(Collected data)
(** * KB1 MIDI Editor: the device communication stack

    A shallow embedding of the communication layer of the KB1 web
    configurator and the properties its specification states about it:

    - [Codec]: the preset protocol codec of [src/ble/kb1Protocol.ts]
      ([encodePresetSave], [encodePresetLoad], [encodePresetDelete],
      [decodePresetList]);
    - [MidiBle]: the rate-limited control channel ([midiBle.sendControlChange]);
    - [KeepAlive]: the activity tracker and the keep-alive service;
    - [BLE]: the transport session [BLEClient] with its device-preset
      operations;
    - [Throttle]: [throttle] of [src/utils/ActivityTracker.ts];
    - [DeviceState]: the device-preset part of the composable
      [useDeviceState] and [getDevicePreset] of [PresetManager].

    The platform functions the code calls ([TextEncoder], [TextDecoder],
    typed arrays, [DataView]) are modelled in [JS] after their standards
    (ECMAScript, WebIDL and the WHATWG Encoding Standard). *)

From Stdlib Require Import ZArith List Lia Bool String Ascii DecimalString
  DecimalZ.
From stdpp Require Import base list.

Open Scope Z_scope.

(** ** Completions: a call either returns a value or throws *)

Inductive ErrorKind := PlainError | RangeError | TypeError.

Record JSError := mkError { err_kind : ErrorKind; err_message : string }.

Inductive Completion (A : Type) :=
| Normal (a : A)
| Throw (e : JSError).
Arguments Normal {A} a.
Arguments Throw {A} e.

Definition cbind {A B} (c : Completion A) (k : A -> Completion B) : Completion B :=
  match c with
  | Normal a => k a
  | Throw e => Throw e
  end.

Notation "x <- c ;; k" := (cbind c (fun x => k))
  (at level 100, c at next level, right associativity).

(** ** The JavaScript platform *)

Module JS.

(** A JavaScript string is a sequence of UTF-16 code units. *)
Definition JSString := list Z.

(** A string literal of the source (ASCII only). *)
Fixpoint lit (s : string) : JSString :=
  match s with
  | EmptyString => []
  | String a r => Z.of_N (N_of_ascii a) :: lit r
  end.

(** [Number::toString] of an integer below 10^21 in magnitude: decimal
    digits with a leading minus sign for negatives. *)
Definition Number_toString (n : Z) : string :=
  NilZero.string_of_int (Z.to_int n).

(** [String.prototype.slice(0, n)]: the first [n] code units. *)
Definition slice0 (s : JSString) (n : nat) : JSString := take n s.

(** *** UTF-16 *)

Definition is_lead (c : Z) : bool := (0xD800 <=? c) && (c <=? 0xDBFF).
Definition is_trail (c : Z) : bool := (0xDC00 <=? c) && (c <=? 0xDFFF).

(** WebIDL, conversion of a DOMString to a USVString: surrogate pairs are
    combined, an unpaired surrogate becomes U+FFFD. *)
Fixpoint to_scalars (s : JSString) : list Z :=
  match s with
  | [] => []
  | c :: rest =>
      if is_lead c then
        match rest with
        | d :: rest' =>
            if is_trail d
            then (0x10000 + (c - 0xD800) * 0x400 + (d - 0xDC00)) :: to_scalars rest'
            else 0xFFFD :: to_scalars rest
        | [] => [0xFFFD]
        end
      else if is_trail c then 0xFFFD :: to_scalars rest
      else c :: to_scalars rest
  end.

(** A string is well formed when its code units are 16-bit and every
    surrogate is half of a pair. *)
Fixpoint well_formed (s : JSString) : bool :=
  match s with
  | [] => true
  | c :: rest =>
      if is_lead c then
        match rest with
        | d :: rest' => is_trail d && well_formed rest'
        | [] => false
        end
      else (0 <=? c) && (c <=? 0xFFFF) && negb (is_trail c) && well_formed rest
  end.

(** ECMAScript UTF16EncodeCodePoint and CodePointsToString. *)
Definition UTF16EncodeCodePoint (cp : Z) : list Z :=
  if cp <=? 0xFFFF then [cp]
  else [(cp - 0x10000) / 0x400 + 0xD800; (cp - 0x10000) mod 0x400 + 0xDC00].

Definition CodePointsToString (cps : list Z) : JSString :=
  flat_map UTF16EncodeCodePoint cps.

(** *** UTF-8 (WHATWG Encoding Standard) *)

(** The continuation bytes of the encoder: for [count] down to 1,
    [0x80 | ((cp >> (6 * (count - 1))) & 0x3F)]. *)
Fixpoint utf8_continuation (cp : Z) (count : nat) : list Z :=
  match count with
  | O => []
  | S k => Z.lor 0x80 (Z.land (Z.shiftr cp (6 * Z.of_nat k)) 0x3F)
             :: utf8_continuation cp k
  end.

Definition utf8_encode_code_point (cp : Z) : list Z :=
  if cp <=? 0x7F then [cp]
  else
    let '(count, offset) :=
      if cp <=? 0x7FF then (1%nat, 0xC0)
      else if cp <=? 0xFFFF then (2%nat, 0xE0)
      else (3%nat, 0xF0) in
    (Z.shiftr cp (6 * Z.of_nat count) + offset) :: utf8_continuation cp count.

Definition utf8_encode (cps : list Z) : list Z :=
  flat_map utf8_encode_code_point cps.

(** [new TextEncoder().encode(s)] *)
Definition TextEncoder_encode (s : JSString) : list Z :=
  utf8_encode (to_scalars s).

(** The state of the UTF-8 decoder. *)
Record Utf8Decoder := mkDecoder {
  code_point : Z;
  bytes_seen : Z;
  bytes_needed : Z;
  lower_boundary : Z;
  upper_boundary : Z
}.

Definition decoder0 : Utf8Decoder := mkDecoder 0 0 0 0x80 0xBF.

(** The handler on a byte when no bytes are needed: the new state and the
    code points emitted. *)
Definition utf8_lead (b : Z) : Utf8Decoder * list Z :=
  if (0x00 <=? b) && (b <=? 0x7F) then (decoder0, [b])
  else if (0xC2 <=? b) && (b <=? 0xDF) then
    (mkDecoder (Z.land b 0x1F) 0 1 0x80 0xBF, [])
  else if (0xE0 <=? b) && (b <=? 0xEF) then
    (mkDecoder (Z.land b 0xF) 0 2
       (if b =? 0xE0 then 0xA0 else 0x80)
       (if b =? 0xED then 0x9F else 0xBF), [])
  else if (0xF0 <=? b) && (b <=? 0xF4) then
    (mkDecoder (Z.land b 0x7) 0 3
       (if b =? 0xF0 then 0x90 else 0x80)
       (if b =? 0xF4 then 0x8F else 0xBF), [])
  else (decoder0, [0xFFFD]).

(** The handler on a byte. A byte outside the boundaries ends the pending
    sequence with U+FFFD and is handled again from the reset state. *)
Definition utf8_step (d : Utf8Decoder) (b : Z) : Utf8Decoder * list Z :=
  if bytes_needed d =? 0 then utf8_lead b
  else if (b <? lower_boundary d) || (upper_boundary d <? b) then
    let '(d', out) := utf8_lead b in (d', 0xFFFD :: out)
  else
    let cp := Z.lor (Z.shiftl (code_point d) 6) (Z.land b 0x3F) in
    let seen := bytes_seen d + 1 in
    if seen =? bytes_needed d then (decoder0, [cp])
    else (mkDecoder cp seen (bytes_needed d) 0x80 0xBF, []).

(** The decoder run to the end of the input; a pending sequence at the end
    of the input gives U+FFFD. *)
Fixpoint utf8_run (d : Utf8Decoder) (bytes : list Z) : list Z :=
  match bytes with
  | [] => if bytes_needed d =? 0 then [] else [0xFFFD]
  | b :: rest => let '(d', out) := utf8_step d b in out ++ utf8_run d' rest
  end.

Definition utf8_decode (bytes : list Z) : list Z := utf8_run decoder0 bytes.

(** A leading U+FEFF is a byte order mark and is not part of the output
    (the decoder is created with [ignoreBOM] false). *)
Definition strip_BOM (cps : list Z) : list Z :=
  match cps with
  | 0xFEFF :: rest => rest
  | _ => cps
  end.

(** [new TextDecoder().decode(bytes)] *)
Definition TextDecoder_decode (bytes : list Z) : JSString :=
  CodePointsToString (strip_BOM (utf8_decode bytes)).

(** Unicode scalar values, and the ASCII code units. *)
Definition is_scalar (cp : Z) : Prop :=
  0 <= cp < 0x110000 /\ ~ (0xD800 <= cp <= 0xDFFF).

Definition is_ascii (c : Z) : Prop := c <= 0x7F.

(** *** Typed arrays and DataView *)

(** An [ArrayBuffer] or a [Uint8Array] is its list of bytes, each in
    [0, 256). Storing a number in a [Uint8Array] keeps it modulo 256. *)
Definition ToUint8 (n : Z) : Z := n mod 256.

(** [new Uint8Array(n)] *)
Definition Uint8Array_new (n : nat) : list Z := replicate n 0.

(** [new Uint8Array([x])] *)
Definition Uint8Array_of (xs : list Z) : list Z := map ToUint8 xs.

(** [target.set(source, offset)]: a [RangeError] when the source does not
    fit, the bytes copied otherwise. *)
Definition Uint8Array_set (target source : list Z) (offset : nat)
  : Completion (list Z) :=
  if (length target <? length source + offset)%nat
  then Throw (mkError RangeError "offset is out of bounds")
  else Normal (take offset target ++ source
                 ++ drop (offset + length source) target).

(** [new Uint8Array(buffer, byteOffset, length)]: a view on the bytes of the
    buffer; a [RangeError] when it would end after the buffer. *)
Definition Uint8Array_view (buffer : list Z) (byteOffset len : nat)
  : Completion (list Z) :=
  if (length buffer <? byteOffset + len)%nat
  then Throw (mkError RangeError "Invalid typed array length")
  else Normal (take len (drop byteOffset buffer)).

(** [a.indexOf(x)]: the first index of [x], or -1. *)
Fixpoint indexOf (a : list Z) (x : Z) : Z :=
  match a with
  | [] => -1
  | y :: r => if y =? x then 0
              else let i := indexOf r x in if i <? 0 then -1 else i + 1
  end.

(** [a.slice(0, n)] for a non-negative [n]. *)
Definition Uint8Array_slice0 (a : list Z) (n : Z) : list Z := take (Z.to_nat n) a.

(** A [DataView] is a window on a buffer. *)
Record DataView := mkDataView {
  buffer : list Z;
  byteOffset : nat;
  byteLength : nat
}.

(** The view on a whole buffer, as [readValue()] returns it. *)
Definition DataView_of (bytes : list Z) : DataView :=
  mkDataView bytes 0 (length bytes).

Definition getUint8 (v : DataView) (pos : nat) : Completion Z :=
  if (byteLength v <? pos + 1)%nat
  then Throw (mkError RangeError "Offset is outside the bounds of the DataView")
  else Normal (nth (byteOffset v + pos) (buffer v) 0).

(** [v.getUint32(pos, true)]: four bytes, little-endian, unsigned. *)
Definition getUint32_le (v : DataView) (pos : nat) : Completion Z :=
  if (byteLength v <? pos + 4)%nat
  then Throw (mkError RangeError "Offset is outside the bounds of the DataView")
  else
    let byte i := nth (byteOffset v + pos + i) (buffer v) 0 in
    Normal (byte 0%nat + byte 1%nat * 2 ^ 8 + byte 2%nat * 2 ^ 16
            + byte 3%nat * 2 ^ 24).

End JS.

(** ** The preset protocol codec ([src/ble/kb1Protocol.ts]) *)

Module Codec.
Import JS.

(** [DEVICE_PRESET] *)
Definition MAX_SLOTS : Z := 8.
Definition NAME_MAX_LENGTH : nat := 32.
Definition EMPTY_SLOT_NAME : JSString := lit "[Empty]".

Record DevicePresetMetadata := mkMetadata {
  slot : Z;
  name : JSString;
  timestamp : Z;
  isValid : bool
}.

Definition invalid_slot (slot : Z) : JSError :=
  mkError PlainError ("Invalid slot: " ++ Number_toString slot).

--

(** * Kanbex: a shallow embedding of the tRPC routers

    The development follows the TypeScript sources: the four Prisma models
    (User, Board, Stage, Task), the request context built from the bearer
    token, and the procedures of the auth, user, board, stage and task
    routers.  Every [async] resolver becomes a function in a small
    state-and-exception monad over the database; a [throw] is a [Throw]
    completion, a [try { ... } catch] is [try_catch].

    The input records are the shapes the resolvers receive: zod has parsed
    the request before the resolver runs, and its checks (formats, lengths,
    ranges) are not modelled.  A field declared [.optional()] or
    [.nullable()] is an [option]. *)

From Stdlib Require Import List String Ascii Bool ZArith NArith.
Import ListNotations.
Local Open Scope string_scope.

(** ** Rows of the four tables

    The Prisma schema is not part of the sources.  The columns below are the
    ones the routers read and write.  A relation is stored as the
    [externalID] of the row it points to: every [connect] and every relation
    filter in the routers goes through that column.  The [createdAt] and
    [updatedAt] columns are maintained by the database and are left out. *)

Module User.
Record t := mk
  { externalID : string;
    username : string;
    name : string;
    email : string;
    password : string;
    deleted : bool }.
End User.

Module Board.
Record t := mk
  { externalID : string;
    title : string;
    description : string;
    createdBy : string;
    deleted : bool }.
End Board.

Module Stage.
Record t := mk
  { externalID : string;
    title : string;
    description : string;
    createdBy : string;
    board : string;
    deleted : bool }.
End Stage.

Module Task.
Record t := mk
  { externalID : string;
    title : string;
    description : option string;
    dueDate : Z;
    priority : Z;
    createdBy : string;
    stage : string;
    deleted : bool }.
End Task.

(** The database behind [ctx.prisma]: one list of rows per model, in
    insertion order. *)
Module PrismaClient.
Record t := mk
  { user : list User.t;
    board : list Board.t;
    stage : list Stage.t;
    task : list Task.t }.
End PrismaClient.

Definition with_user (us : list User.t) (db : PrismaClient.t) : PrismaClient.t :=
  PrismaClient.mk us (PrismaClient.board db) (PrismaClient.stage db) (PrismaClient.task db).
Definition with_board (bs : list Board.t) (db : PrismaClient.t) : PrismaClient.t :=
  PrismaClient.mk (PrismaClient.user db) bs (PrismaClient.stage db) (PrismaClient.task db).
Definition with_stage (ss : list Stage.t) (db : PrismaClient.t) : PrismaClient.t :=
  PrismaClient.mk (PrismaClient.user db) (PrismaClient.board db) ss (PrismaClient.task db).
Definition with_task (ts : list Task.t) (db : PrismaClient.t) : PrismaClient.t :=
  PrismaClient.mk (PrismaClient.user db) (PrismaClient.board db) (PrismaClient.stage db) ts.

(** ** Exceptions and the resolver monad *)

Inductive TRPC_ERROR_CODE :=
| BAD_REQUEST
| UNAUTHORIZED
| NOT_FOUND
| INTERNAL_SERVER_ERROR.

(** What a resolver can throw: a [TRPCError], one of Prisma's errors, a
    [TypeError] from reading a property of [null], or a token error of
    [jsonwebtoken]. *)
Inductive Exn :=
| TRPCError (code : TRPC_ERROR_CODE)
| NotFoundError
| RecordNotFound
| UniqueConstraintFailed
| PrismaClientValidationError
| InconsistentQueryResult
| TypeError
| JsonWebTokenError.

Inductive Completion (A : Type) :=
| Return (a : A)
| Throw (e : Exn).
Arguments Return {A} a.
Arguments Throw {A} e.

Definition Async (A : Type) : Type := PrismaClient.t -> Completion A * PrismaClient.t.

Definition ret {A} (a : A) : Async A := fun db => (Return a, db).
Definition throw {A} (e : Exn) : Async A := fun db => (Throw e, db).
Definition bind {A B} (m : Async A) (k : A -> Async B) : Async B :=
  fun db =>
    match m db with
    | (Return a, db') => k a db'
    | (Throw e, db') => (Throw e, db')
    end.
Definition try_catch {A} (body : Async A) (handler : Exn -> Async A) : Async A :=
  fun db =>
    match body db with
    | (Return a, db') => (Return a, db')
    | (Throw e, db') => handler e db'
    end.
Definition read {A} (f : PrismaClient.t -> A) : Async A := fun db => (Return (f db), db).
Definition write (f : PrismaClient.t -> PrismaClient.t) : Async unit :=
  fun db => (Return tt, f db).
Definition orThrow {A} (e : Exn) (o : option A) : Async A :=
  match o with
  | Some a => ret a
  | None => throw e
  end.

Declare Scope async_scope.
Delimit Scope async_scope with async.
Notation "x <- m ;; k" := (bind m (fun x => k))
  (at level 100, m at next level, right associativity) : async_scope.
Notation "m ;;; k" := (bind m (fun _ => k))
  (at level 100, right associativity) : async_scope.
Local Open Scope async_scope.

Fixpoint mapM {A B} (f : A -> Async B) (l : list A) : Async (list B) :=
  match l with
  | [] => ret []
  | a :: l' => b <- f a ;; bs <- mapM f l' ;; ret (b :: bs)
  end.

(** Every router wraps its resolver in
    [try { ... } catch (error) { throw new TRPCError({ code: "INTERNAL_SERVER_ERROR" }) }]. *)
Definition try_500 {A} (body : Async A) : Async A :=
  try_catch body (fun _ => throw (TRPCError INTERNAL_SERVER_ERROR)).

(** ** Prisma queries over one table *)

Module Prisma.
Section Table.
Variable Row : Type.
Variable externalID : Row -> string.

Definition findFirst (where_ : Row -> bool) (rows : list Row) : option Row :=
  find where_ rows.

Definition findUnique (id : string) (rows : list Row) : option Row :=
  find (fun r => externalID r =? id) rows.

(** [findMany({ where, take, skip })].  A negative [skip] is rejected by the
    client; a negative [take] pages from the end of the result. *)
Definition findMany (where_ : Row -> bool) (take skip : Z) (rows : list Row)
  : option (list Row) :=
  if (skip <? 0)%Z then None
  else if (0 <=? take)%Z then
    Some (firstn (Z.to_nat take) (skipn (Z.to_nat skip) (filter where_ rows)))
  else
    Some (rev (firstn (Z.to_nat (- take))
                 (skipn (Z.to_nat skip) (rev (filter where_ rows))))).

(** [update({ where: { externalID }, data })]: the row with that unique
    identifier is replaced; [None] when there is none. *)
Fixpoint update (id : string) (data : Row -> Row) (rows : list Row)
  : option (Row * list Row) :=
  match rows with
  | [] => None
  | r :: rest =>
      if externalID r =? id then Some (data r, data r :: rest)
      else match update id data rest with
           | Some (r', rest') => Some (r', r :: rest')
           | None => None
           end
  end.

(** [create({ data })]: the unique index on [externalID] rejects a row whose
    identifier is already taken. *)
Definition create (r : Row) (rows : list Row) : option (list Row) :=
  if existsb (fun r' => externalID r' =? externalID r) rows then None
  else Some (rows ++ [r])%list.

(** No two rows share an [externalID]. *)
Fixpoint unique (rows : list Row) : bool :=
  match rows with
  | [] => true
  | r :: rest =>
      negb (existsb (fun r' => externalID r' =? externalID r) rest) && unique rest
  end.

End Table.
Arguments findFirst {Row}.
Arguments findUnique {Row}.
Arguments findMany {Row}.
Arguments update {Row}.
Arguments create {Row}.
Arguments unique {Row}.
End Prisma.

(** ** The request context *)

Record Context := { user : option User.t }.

*Exercise objective*.
A single number is the whole answer here: the number of lines in the data containing "findMany".

*Solution to the exercise*.
3